Data items:
[Start of Attachment]

Lemma upToLF_split (s : string) :
  s = fst (processMarkdown.upToLF s) +++ snd (processMarkdown.upToLF s)
  /\ allOf (isNot LF) (fst (processMarkdown.upToLF s)) = true
  /\ (snd (processMarkdown.upToLF s) = ""
      \/ exists r, snd (processMarkdown.upToLF s) = String LF r).
Proof.
  induction s as [|c s IH].
  - cbn. auto.
  - cbn [processMarkdown.upToLF].
    destruct (Ascii.eqb_spec c LF) as [->|Hc].
    + cbn. repeat split. right. eauto.
    + destruct (processMarkdown.upToLF s) as [line rest].
      cbn [fst snd] in *. destruct IH as (Hs & Hline & Hrest).
      repeat split.
      * cbn [String.append]. now rewrite <- Hs.
      * cbn [allOf]. rewrite Hline. unfold isNot.
        destruct (Ascii.eqb_spec c LF); [contradiction | reflexivity].
      * exact Hrest.
Qed.

Lemma upToLF_title (t post : string) :
  allOf (isNot LF) t = true ->
  processMarkdown.upToLF (t +++ nl +++ post) = (t, nl +++ post).
Proof.
  induction t as [|c t IH]; intros Ht; [reflexivity|].
  cbn [allOf] in Ht. apply andb_true_iff in Ht. destruct Ht as [Hc Ht].
  cbn [String.append processMarkdown.upToLF].
  unfold isNot in Hc. destruct (Ascii.eqb c LF); [discriminate|].
  now rewrite IH.
Qed.

Lemma matchHash_complete (t post : string) :
  t <> "" -> allOf (isNot LF) t = true ->
  processMarkdown.matchHash ("# " +++ t +++ nl +++ post) = Some t.
Proof.
  intros Hne Ht. cbn [String.append processMarkdown.matchHash].
  rewrite (upToLF_title t post Ht).
  destruct t as [|c t]; [contradiction | reflexivity].
Qed.

Lemma matchHash_head (c : ascii) (s : string) :
  c <> "#"%char -> processMarkdown.matchHash (String c s) = None.
Proof.
  intros Hc.
  destruct c as [[] [] [] [] [] [] [] []]; try reflexivity.
  contradiction Hc. reflexivity.
Qed.

Lemma matchHash_sound (s t : string) :
  processMarkdown.matchHash s = Some t ->
  exists post, s = "# " +++ t +++ nl +++ post
               /\ t <> "" /\ allOf (isNot LF) t = true.
Proof.
  destruct s as [|c s]; [discriminate|].
  destruct (Ascii.eqb_spec c "#"%char) as [->|Hc];
    [|now rewrite (matchHash_head s Hc)].
  destruct s as [|d s]; [discriminate|].
  destruct (Ascii.eqb_spec d " "%char) as [->|Hd].
  - cbn [processMarkdown.matchHash].
    destruct (upToLF_split s) as (Hs & Hline & Hrest).
    destruct (processMarkdown.upToLF s) as [line rest]. cbn [fst snd] in *.
    destruct line as [|a line]; [discriminate|].
    destruct rest as [|b rest]; [discriminate|].
    intros H. assert (Ht : t = String a line) by congruence. subst t.
    destruct Hrest as [Hrest|[r Hrest]]; [discriminate|].
    exists r. repeat split; [|discriminate | exact Hline].
    cbn [String.append]. rewrite Hs, Hrest. reflexivity.
  - intros H. exfalso. revert H.
    destruct d as [[] [] [] [] [] [] [] []]; try discriminate.
    contradiction Hd. reflexivity.
Qed.

Lemma matchHere_sound (s t : string) :
  processMarkdown.matchHere s = Some t ->
  exists pre post, s = pre +++ "# " +++ t +++ nl +++ post
                   /\ t <> "" /\ allOf (isNot LF) t = true.
Proof.
  unfold processMarkdown.matchHere.
  destruct s as [|c s].
  - intros H. apply matchHash_sound in H. destruct H as (post & H & _). discriminate.
  - destruct (Ascii.eqb_spec c LF) as [->|Hc].
    + destruct (processMarkdown.matchHash s) as [t'|] eqn:E.
      * intros H. assert (t' = t) by congruence. subst t'.
        apply matchHash_sound in E. destruct E as (post & Hs & Hne & Ht).
        exists nl, post. rewrite Hs. auto.
      * intros H. apply matchHash_sound in H. destruct H as (post & Hs & Hne & Ht).
        exists "", post. auto.
    + intros H. apply matchHash_sound in H. destruct H as (post & Hs & Hne & Ht).
      exists "", post. auto.
Qed.

Lemma matchTitle_sound (content t : string) :
  processMarkdown.matchTitle content = Some t -> titleLine content t.
Proof.
  induction content as [|c content IH]; cbn [processMarkdown.matchTitle].
  - destruct (processMarkdown.matchHere "") as [t'|] eqn:E; [|discriminate].
    intros H. assert (t' = t) by congruence. subst t'.
    now apply matchHere_sound.
  - destruct (processMarkdown.matchHere (String c content)) as [t'|] eqn:E.
    + intros H. assert (t' = t) by congruence. subst t'.
      now apply matchHere_sound.
    + intros H. destruct (IH H) as (pre & post & Hs & Hne & Ht).
      exists (String c pre), post. rewrite Hs. auto.
Qed.

Lemma matchTitle_at_start (t post : string) :
  t <> "" -> allOf (isNot LF) t = true ->
  processMarkdown.matchTitle ("# " +++ t +++ nl +++ post) = Some t.
Proof.
  intros Hne Ht.
  pose proof (matchHash_complete post Hne Ht) as H.
  cbn [String.append] in *.
  cbn [processMarkdown.matchTitle processMarkdown.matchHere].
  change (Ascii.eqb "#" LF) with false. cbv iota.
  now rewrite H.
Qed.

Lemma matchTitle_complete (pre t post : string) :
  t <> "" -> allOf (isNot LF) t = true ->
  processMarkdown.matchTitle (pre +++ "# " +++ t +++ nl +++ post) <> None.
Proof.
  intros Hne Ht. induction pre as [|c pre IH].
  - change ("" +++ "# " +++ t +++ nl +++ post) with ("# " +++ t +++ nl +++ post).
    rewrite (matchTitle_at_start post Hne Ht). discriminate.
  - set (body := "# " +++ t +++ nl +++ post) in *.
    cbn [String.append processMarkdown.matchTitle].
    destruct (processMarkdown.matchHere (String c (pre +++ body)));
      [discriminate | exact IH].
Qed.

(** X14.  [processMarkdown] throws exactly when the text that remark returns
    holds nowhere the two characters [# ] followed by at least one character
    other than a line feed and then a line feed; when it does not throw, the
    title it takes is such a run, wherever in a line the [# ] stands. *)
Theorem X14_processMarkdown_throws_without_title_line (content : string) :
  (processMarkdown.processMarkdown content = Throw
   <-> ~ exists t, titleLine content t)
  /\ (forall t, processMarkdown.matchTitle content = Some t -> titleLine content t).
Proof.
  split; [|intros t; apply matchTitle_sound].
  unfold processMarkdown.processMarkdown.
  destruct (processMarkdown.matchTitle content) as [t|] eqn:E.
  - split; [discriminate|].
    intros H. exfalso. apply H. exists t. now apply matchTitle_sound.
  - split; [|reflexivity].
    intros _ (t & pre & post & Hs & Hne & Ht).
    apply (@matchTitle_complete pre t post Hne Ht). now rewrite <- Hs.
Qed.

(** X14 on a text whose only heading has depth 2: the title is read from
    the second [#] on. *)
Lemma X14_witness : titleLine ("## Foo" +++ nl +++ "Text." +++ nl) "Foo".
Proof.
  exact (proj2 (X14_processMarkdown_throws_without_title_line
                  ("## Foo" +++ nl +++ "Text." +++ nl))
           "Foo" eq_refl).
Defined.

Lemma isNot_ne (x c : ascii) : isNot x c = true -> c <> x.
Proof.
  unfold isNot. destruct (Ascii.eqb_spec c x); [discriminate | auto].
Qed.

Lemma matchTitle_first_line (pre t post : string) :
  allOf (isNot "#") pre = true ->
  t <> "" -> allOf (isNot LF) t = true ->
  processMarkdown.matchTitle (pre +++ "# " +++ t +++ nl +++ post) = Some t.
Proof.
  intros Hpre Hne Ht. induction pre as [|c pre IH].
  - exact (matchTitle_at_start post Hne Ht).
  - cbn [allOf] in Hpre. apply andb_true_iff in Hpre. destruct Hpre as [Hc Hpre].
    apply isNot_ne in Hc. specialize (IH Hpre).
    pose proof (matchHash_complete post Hne Ht) as Hbody.
    set (body := "# " +++ t +++ nl +++ post) in *.
    cbn [String.append processMarkdown.matchTitle processMarkdown.matchHere].
    rewrite (matchHash_head _ Hc).
    destruct (Ascii.eqb c LF).
    + destruct (processMarkdown.matchHash (pre +++ body)) as [t'|] eqn:E;
        [|exact IH].
      destruct pre as [|d pre].
      * cbn [String.append] in E. rewrite Hbody in E. now symmetry.
      * cbn [allOf] in Hpre. apply andb_true_iff in Hpre. destruct Hpre as [Hd _].
        apply isNot_ne in Hd. cbn [String.append] in E.
        rewrite (matchHash_head _ Hd) in E. discriminate.
    + exact IH.
Qed.

(** X15.  When the text in front of the first [# ] holds no [#] at all, the
    title is the rest of that line; so for a document that begins, after
    any text without [#], with a heading of depth 1, the title is the text
    of the heading. *)
Theorem X15_title_is_the_first_hash_line (pre t post : string) :
  allOf (isNot "#") pre = true ->
  t <> "" ->
  allOf (isNot LF) t = true ->
  processMarkdown.matchTitle (pre +++ "# " +++ t +++ nl +++ post) = Some t.
Proof. apply matchTitle_first_line. Qed.

(** X15 on a document with a comment line in front of the heading. *)
Lemma X15_witness :
  processMarkdown.matchTitle
    ("<!-- generated -->" +++ nl +++ "# " +++ "Rules" +++ nl +++ "## List" +++ nl)
  = Some "Rules".
Proof.
  apply (@X15_title_is_the_first_hash_line
           ("<!-- generated -->" +++ nl) "Rules" ("## List" +++ nl)).
  - reflexivity.
  - discriminate.
  - reflexivity.
Defined.

(** X16.  From the text to the front matter: when the first [#] of the text
    starts the line [# t], and [t] is "Stylelint" or is not the name of a
    property that objects inherit, the result is the text with the front
    matter in front of it: title and label "Home" and the slug [/] for
    "Stylelint", title and label [t] and no slug otherwise. *)
Theorem X16_front_matter_of_a_document (pre t post : string) :
  allOf (isNot "#") pre = true ->
  t <> "" ->
  allOf (isNot LF) t = true ->
  t = "Stylelint" \/ processMarkdown.assoc t processMarkdown.Object_prototype = None ->
  processMarkdown.processMarkdown (pre +++ "# " +++ t +++ nl +++ post)
  = Return
      ((if String.eqb t "Stylelint"
        then "---" +++ nl +++ "title: Home" +++ nl +++ "sidebar_label: Home" +++ nl
             +++ "slug: /" +++ nl +++ "---"
        else "---" +++ nl +++ "title: " +++ t +++ nl
             +++ "sidebar_label: " +++ t +++ nl +++ "---")
       +++ nl +++ nl +++ pre +++ "# " +++ t +++ nl +++ post).
Proof.
  intros Hpre Hne Ht Hordinary.
  pose proof (matchTitle_first_line pre post Hpre Hne Ht) as Hmatch.
  exact (processMarkdown_frontMatter _ Hmatch Hordinary).
Qed.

[End of Attachment]

▶ [Task details]:
If a line falls between the first line of the data above and the line holding "- cbn [processMarkdown.upToLF].", inclusive, retype it exactly; retype no other line.

▶ [Output of the task]:
Lemma upToLF_split (s : string) :
  s = fst (processMarkdown.upToLF s) +++ snd (processMarkdown.upToLF s)
  /\ allOf (isNot LF) (fst (processMarkdown.upToLF s)) = true
  /\ (snd (processMarkdown.upToLF s) = ""
      \/ exists r, snd (processMarkdown.upToLF s) = String LF r).
Proof.
  induction s as [|c s IH].
  - cbn. auto.
  - cbn [processMarkdown.upToLF].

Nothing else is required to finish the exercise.